Saturday, May 9, 2009

Long Spin and a Little Nutrition

3.5 h ride (spin); HR around 140 the entire time except a few times up toward 180
1.5-min transition. It might have been a little shorter, but that’s when I restarted the timer. All I had to do was switch shoes and hit the road!
30-min run; 5-min run, 5-min walk, repeat; on the trail at Brentwood Y; total: 3.5 mi
Not that I was necessarily thinking about nutrition, but since I paid attention to what I ate, I’ll record it.

Food Summary
Pre-Workout breakfast at 5:45
  • Oatmeal with almonds, dark chocolate cocoa, honey and dried apricots
  • Water: 8 oz
  • Calories: 345
  • Carbohydrates: 58 g
  • Sugar: 28 g
  • Protein: 9 g
Workout consumption from 7am through 11:02am
  • Lemon Luna bar, dried apricots, almonds
  • Water: 68 oz
  • Calories: 450
  • Carbohydrates: 54 g
  • Sugar: 35 g
  • Protein: 17 g
Post-Workout consumption by 11:45
  • Protein shake, banana smoothie
  • Water: 22 oz
  • Calories: 380
  • Carbohydrates: 21 g
  • Sugar: 0 g
  • Protein: 49 g
I drank an average of ¾ of a bottle of water each hour on the bike but had about 6 oz left over when I got off. Within about 40 minutes of starting, I had some almonds and apricots. Then I ate the Luna bar sporadically and finished it by 10:30. I didn’t finish the bag of almonds and apricots but wasn’t hungry, so I just put it in my back pocket. Within 6 minutes of starting the run, I was hungry and finished the fruit then felt pretty good after that.
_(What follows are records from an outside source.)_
Class Collaborators : Type := {
  Backend : Type;
  Result : Type;
  ExecuteOptions : Type;
  RealtimeStats : Type;
  SplitParams : Type;
  SplitAlgorithm : Type;
  QuerySplit : Type;
  (* formatting helpers *)
  TabletType_String : TabletType -> string;
  Algorithm_String : SplitQueryRequest_Algorithm -> string;
  QueryAsString : string -> BindVars -> string;
  TabletError_Error : TabletError -> string;
  tb_Stack : string;
  (* tabletenv.Config.TerseErrors *)
  TerseErrors : bool;
  (* lifecycle *)
  run_service : Service -> Backend -> Backend;
  run_opener : Opener -> Backend -> option error * Backend;
  (* transactions *)
  txThrottler_Throttle : Backend -> outcome bool * Backend;
  txPool_Begin : Backend -> outcome (Z * option error) * Backend;
  txPool_Commit : Z -> Backend -> outcome (option error) * Backend;
  txPool_Rollback : Z -> Backend -> outcome (option error) * Backend;
  (* the body of Execute's closure: stripTrailing, GetPlan, qre.Execute,
     ComputeExtras and StripMetadata; a nil error comes with a result *)
  qre_Execute : string -> BindVars -> Z -> option ExecuteOptions ->
                Backend -> outcome (Result + error) * Backend;
  (* split queries *)
  NewSplitParamsGivenNumRowsPerQueryPart :
    BoundQuery -> list string -> Z -> Backend -> outcome (SplitParams + error) * Backend;
  NewSplitParamsGivenSplitCount :
    BoundQuery -> list string -> Z -> Backend -> outcome (SplitParams + error) * Backend;
  splitExecuter_getConn : Backend -> outcome (option error) * Backend;
  splitExecuter_done : Backend -> Backend;
  NewFullScanAlgorithm : SplitParams -> Backend -> outcome (SplitAlgorithm + error) * Backend;
  NewEqualSplitsAlgorithm : SplitParams -> Backend -> outcome (SplitAlgorithm + error) * Backend;
  Splitter_Split : SplitParams -> SplitAlgorithm -> Backend ->
                   outcome (list QuerySplit + error) * Backend
}.

Section Controller.

Context `{Collab : Collaborators}.

(** querypb.StreamHealthResponse *)
Record StreamHealthResponse : Type := mkStreamHealthResponse {
  SHR_Target : Target;
  Serving : bool;
  TabletExternallyReparentedTimestamp : Z;
  SHR_RealtimeStats : option RealtimeStats
}.

(** The fields of TabletServer the modelled methods read or write.
    [requests] and [txRequests] are the counters of the two wait groups;
    [backend] stands for qe, te, messager, watcher, updateStreamList and
    txThrottler. *)
Record TabletServer : Type := mkTabletServer {
  state : State;
  lameduck : Z;
  target : Target;
  alsoAllow : list TabletType;
  requests : Z;
  txRequests : Z;
  backend : Backend;
  streamHealthIndex : Z;
  streamHealthMap : gmap Z (Chan StreamHealthResponse);
  lastStreamHealthResponse : option StreamHealthResponse
}.

Definition set_state (v : State) (s : TabletServer) : TabletServer :=
  mkTabletServer v (lameduck s) (target s) (alsoAllow s) (requests s)
    (txRequests s) (backend s) (streamHealthIndex s) (streamHealthMap s)
    (lastStreamHealthResponse s).

Definition set_lameduck (v : Z) (s : TabletServer) : TabletServer :=
  mkTabletServer (state s) v (target s) (alsoAllow s) (requests s)
    (txRequests s) (backend s) (streamHealthIndex s) (streamHealthMap s)
    (lastStreamHealthResponse s).

Definition set_target (v : Target) (s : TabletServer) : TabletServer :=
  mkTabletServer (state s) (lameduck s) v (alsoAllow s) (requests s)
    (txRequests s) (backend s) (streamHealthIndex s) (streamHealthMap s)
    (lastStreamHealthResponse s).

Definition set_alsoAllow (v : list TabletType) (s : TabletServer) : TabletServer :=
  mkTabletServer (state s) (lameduck s) (target s) v (requests s)
    (txRequests s) (backend s) (streamHealthIndex s) (streamHealthMap s)
    (lastStreamHealthResponse s).

Definition set_requests (v : Z) (s : TabletServer) : TabletServer :=
  mkTabletServer (state s) (lameduck s) (target s) (alsoAllow s) v
    (txRequests s) (backend s) (streamHealthIndex s) (streamHealthMap s)
    (lastStreamHealthResponse s).

Definition set_txRequests (v : Z) (s : TabletServer) : TabletServer :=
  mkTabletServer (state s) (lameduck s) (target s) (alsoAllow s) (requests s)
    v (backend s) (streamHealthIndex s) (streamHealthMap s)
    (lastStreamHealthResponse s).

Definition set_backend (v : Backend) (s : TabletServer) : TabletServer :=
  mkTabletServer (state s) (lameduck s) (target s) (alsoAllow s) (requests s)
    (txRequests s) v (streamHealthIndex s) (streamHealthMap s)
    (lastStreamHealthResponse s).

Definition set_streamHealth (idx : Z) (m : gmap Z (Chan StreamHealthResponse))
    (s : TabletServer) : TabletServer :=
  mkTabletServer (state s) (lameduck s) (target s) (alsoAllow s) (requests s)
    (txRequests s) (backend s) idx m (lastStreamHealthResponse s).

Definition set_lastStreamHealthResponse (v : option StreamHealthResponse)
    (s : TabletServer) : TabletServer :=
  mkTabletServer (state s) (lameduck s) (target s) (alsoAllow s) (requests s)
    (txRequests s) (backend s) (streamHealthIndex s) (streamHealthMap s) v.

(** ** State and health view *)

(** GetState *)
Definition GetState (s : TabletServer) : string :=
  if bool_decide (lameduck s <> 0) then "NOT_SERVING"
  else stateName (state s).

(** setState, without the log line and the history record. *)
Definition setState (st : State) (s : TabletServer) : TabletServer :=
  set_state st s.

(** transition *)
Definition transition (newState : State) (s : TabletServer) : TabletServer :=
  setState newState s.

(** IsServing *)
Definition IsServing (s : TabletServer) : bool :=
  String.eqb (GetState s) "SERVING".

(** EnterLameduck / ExitLameduck *)
Definition EnterLameduck (s : TabletServer) : TabletServer := set_lameduck 1 s.
Definition ExitLameduck (s : TabletServer) : TabletServer := set_lameduck 0 s.

(** ** Admission *)

(** The [ok:] label of startRequest: requests.Add(1), and txRequests.Add(1)
    for a transactional request. *)
Definition register_request (isTx : bool) (s : TabletServer) : TabletServer :=
  let s1 := set_requests (requests s + 1) s in
  if isTx then set_txRequests (txRequests s1 + 1) s1 else s1.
In other news, I decided to make today the day I did something with someone, so I headed over to Farkases. Uncle John took a look at my bike and recommended a new rear cassette, front chain rings, and a chain if I don’t get a new bike (that was his real recommendation). Lauren, Luke, Davey and I played a little Monopoly (I had to leave early for church), and I looked over the book about potty training that Aunt Renee is writing.